Exercise data below:

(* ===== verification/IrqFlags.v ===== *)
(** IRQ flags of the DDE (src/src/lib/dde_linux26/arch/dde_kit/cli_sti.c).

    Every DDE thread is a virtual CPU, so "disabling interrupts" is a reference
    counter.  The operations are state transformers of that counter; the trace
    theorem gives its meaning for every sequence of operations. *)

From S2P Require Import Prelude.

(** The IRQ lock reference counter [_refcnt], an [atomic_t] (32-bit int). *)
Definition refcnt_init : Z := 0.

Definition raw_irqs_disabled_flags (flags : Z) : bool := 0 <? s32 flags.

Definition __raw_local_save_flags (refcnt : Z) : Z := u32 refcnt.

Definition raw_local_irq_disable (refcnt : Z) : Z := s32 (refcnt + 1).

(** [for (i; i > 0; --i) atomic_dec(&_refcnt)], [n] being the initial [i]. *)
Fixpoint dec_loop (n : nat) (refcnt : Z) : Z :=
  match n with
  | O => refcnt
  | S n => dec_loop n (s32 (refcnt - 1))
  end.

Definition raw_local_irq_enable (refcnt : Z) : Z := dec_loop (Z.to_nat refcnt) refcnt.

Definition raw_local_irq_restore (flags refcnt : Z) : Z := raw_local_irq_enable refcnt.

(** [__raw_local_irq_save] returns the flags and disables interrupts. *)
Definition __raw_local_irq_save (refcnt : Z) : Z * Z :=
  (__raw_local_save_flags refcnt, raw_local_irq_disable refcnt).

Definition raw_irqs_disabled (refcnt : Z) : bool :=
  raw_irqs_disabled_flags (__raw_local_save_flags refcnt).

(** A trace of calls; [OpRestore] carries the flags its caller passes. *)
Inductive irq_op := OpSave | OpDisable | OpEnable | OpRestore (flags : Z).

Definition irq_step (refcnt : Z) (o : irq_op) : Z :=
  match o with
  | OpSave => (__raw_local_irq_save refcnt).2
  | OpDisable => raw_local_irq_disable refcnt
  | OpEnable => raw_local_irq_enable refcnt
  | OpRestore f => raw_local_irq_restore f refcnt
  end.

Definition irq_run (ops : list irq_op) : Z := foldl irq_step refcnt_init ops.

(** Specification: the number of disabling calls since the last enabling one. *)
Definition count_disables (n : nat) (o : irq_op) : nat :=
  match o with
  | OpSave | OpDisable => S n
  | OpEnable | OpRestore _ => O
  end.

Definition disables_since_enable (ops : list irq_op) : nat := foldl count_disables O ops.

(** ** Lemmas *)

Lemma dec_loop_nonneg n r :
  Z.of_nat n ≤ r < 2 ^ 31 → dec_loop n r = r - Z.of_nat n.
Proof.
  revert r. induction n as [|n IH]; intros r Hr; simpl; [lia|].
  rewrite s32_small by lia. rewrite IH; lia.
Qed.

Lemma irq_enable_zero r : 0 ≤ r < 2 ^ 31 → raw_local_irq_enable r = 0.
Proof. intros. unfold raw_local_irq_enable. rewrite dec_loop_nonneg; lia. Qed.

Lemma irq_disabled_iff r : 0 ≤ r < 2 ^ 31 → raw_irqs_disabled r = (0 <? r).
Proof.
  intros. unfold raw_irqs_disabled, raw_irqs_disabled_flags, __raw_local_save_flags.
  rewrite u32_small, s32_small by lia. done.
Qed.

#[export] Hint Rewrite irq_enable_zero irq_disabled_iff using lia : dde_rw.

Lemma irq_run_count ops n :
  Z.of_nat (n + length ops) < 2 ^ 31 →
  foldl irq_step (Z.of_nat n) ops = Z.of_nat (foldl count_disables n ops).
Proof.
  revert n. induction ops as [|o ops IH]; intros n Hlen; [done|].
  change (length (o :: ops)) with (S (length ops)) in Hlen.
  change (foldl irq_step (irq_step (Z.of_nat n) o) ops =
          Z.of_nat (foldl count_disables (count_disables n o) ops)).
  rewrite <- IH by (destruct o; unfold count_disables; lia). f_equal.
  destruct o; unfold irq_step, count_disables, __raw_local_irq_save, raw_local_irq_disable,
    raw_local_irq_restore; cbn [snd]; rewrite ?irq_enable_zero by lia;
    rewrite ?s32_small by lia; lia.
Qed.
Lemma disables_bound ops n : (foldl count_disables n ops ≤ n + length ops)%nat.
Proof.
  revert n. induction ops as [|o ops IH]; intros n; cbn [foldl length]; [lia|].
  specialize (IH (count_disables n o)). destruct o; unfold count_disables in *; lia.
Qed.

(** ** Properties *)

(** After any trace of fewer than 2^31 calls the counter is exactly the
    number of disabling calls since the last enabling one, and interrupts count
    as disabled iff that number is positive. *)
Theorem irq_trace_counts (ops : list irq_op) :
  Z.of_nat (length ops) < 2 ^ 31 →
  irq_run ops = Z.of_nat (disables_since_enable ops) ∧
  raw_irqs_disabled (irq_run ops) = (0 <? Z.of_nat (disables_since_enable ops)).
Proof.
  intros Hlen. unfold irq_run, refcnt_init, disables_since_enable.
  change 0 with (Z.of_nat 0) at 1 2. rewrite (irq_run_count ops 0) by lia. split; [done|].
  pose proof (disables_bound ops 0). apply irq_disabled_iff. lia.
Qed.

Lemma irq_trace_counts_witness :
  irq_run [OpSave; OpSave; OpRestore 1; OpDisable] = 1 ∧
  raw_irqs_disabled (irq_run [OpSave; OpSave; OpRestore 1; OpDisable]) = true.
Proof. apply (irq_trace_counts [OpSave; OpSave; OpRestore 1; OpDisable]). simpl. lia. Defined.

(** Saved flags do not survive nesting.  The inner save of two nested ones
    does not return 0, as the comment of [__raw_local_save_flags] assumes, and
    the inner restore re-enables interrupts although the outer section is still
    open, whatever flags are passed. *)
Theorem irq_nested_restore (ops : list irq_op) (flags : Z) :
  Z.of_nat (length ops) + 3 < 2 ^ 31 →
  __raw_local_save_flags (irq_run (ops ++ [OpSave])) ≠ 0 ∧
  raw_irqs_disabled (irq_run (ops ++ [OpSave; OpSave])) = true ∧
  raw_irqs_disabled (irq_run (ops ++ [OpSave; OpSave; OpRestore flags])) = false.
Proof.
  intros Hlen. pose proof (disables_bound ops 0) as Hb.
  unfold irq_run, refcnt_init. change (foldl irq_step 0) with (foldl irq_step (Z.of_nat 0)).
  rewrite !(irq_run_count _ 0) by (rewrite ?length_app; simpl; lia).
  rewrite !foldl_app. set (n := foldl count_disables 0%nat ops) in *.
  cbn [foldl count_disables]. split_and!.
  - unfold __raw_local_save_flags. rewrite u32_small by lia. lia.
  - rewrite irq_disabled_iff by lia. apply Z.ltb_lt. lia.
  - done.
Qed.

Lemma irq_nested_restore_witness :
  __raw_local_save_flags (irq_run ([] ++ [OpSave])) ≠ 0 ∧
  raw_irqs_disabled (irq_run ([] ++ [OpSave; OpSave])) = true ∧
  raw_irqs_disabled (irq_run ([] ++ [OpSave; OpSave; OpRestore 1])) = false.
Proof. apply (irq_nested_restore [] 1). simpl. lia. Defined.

End of Exercise data.
Exercise data below:

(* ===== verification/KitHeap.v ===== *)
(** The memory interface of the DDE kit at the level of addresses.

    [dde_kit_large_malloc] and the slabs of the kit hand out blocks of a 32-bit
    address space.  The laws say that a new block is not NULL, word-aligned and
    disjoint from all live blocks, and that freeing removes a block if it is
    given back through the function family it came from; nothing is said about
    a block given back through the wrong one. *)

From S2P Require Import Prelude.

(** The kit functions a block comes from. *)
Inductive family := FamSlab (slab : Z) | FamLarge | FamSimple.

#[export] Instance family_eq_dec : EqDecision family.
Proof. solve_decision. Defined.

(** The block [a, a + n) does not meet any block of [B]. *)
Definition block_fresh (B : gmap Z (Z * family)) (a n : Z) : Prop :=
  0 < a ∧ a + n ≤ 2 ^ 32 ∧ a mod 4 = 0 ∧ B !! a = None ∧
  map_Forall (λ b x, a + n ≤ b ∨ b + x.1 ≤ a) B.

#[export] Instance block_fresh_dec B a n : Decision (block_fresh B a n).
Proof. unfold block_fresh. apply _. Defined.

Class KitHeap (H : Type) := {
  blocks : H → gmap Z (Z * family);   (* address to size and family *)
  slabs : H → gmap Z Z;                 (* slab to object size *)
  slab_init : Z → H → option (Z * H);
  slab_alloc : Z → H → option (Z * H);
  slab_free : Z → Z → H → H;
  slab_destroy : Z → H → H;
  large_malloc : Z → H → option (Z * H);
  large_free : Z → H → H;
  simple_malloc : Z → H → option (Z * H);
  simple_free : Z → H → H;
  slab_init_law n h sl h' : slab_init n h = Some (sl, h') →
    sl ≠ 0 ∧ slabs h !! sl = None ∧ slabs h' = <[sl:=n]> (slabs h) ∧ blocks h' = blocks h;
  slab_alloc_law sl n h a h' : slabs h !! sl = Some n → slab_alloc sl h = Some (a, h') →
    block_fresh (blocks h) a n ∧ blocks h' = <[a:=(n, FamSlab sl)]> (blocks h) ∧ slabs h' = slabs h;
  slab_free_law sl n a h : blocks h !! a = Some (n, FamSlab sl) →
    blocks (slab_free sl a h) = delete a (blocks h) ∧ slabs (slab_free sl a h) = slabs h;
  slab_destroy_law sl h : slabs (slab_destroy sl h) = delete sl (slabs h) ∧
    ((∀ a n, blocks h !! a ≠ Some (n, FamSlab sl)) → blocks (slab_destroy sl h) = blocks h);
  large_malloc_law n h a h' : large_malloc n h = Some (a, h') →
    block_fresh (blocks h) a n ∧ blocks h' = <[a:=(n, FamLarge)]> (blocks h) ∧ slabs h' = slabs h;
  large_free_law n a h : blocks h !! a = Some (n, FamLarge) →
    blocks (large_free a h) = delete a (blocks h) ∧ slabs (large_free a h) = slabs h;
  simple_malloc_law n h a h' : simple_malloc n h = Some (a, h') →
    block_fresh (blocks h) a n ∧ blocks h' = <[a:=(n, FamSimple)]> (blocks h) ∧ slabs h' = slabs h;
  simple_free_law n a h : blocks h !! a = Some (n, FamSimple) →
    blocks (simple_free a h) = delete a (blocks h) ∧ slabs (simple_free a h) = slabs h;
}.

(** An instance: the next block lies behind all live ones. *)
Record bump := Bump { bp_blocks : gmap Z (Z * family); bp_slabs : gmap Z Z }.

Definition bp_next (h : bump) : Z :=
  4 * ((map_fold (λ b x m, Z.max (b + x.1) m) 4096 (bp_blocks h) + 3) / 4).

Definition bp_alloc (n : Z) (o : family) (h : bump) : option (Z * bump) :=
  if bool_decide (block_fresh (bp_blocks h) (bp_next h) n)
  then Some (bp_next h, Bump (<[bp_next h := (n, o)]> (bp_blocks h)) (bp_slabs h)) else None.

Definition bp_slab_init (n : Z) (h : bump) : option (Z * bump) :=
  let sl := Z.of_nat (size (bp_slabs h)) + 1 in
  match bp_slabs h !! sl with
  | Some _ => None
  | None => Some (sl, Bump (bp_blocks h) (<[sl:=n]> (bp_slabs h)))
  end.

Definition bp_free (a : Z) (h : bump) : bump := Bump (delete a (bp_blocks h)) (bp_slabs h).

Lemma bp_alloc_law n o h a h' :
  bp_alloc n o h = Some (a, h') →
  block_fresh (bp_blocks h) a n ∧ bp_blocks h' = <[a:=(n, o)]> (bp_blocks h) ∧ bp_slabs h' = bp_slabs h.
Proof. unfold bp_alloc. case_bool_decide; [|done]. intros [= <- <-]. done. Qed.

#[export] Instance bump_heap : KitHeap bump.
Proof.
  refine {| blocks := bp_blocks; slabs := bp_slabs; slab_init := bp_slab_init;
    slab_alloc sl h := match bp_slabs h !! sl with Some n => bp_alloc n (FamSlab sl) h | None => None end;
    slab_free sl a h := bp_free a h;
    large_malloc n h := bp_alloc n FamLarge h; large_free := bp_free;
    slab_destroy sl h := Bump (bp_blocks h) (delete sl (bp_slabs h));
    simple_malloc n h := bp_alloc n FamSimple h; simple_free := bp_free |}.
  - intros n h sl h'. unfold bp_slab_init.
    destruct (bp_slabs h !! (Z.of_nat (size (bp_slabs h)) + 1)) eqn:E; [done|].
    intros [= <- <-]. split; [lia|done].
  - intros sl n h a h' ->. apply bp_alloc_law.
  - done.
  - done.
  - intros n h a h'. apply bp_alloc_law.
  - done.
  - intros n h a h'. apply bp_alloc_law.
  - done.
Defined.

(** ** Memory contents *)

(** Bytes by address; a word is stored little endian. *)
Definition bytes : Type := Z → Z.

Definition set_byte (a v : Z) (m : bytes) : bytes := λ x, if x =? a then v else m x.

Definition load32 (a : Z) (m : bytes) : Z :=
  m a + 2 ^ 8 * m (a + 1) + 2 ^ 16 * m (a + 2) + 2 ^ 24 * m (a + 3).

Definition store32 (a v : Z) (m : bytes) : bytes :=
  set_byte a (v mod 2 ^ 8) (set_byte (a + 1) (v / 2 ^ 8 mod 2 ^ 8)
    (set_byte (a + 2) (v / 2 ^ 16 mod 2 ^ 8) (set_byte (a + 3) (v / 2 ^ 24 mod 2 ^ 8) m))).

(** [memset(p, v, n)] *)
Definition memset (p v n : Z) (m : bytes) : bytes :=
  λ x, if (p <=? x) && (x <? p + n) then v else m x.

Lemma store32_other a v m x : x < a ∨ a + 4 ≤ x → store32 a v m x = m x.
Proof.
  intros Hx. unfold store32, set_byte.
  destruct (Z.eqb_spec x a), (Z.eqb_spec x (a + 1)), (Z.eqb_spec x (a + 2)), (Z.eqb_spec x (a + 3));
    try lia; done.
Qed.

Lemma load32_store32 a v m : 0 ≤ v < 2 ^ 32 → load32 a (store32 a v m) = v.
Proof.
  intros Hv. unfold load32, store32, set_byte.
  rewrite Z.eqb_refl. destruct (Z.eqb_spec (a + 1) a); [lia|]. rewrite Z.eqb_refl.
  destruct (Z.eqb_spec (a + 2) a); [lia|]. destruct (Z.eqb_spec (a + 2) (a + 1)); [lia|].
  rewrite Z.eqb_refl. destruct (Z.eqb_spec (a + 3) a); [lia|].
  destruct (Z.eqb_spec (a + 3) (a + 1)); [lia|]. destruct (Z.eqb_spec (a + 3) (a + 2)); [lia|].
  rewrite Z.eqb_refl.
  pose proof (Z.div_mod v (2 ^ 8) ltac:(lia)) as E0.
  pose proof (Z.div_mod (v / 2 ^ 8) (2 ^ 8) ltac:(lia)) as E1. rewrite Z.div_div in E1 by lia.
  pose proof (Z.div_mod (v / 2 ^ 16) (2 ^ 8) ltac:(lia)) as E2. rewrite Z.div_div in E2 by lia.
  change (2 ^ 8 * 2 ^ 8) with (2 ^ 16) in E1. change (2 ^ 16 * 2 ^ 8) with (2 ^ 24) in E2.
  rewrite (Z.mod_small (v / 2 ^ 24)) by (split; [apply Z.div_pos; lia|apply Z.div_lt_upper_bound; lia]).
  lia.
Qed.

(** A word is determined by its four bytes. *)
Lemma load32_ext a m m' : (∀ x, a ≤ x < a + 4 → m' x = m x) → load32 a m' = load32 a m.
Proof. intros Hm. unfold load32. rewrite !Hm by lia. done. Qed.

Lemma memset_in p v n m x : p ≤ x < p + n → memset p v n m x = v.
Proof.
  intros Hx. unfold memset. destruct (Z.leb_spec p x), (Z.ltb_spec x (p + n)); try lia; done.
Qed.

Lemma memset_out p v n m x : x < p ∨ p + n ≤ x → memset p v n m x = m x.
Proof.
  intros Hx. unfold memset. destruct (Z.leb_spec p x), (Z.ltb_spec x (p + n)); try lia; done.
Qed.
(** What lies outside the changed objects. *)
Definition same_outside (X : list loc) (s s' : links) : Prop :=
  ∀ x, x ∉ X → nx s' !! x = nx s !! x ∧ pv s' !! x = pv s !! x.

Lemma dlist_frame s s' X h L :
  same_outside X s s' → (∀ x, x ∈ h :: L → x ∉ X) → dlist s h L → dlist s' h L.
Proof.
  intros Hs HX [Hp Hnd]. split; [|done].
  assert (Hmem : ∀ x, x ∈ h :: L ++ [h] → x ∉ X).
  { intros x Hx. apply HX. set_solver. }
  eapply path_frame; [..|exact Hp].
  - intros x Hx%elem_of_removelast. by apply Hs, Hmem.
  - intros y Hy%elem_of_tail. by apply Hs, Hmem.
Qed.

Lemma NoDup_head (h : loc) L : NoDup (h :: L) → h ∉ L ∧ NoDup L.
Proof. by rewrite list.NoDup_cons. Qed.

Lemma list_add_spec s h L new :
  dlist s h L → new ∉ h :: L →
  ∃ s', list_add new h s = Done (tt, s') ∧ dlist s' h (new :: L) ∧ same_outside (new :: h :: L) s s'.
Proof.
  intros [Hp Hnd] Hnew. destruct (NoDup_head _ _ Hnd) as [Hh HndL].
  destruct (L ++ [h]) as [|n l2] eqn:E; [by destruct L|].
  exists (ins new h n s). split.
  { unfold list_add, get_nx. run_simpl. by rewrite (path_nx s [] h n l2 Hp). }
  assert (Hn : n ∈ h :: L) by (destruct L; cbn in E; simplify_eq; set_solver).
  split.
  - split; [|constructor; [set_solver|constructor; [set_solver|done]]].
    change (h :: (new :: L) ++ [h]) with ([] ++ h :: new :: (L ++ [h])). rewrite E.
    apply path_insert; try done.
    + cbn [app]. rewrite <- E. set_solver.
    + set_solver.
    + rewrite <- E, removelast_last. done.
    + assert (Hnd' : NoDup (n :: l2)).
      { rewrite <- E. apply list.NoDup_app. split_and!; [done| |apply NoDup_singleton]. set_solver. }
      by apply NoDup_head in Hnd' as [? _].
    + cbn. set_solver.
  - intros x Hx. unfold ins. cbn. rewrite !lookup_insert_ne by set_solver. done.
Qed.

End of Exercise data.
Exercise data below:

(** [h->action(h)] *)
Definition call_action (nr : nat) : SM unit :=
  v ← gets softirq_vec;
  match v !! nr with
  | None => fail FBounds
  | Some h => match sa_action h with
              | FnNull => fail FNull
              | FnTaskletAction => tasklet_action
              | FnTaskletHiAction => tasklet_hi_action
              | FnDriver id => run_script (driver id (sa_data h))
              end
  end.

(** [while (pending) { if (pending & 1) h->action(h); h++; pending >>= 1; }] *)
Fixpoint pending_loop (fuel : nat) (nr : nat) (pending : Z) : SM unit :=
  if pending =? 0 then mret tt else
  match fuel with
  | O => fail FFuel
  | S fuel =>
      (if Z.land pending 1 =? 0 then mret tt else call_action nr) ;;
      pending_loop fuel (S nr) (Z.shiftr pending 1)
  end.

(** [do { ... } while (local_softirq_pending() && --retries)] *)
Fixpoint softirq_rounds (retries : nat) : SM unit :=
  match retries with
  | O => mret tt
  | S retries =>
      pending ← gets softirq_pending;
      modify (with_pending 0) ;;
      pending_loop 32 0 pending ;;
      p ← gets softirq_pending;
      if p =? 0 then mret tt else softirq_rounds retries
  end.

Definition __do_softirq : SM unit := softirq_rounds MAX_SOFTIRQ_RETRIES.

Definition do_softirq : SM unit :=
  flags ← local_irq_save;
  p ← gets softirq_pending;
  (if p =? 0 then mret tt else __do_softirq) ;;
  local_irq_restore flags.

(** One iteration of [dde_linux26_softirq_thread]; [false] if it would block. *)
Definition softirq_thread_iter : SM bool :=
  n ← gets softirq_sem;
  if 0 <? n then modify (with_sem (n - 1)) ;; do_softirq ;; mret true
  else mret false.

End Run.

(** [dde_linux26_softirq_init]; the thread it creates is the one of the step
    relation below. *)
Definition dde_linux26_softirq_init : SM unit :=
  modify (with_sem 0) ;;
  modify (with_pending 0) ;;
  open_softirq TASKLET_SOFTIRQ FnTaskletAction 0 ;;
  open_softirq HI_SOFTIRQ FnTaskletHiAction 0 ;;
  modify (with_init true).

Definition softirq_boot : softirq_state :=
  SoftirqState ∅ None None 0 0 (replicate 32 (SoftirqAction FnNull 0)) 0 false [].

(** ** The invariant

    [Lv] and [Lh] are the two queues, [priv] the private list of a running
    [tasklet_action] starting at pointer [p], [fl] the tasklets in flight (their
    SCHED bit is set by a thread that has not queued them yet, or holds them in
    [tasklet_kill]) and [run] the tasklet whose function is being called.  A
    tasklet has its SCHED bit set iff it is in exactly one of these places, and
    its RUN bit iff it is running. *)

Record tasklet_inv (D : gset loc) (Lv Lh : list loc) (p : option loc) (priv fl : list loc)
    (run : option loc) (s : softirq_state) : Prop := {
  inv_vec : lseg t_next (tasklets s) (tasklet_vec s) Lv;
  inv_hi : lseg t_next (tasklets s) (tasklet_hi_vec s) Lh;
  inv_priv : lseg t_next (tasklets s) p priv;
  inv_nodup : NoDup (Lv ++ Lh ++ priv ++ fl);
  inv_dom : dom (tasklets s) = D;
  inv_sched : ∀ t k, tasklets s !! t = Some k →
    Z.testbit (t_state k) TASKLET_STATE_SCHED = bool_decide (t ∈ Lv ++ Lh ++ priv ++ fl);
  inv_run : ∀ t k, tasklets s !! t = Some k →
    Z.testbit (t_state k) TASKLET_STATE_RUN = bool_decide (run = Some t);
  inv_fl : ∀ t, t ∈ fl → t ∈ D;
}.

End of Exercise data.

__How to complete this task__
If a line in the material contains the word "Hlen", copy that line.

__Response to this task__
  revert n. induction ops as [|o ops IH]; intros n Hlen; [done|].
  change (length (o :: ops)) with (S (length ops)) in Hlen.
  intros Hlen. unfold irq_run, refcnt_init, disables_since_enable.
  intros Hlen. pose proof (disables_bound ops 0) as Hb.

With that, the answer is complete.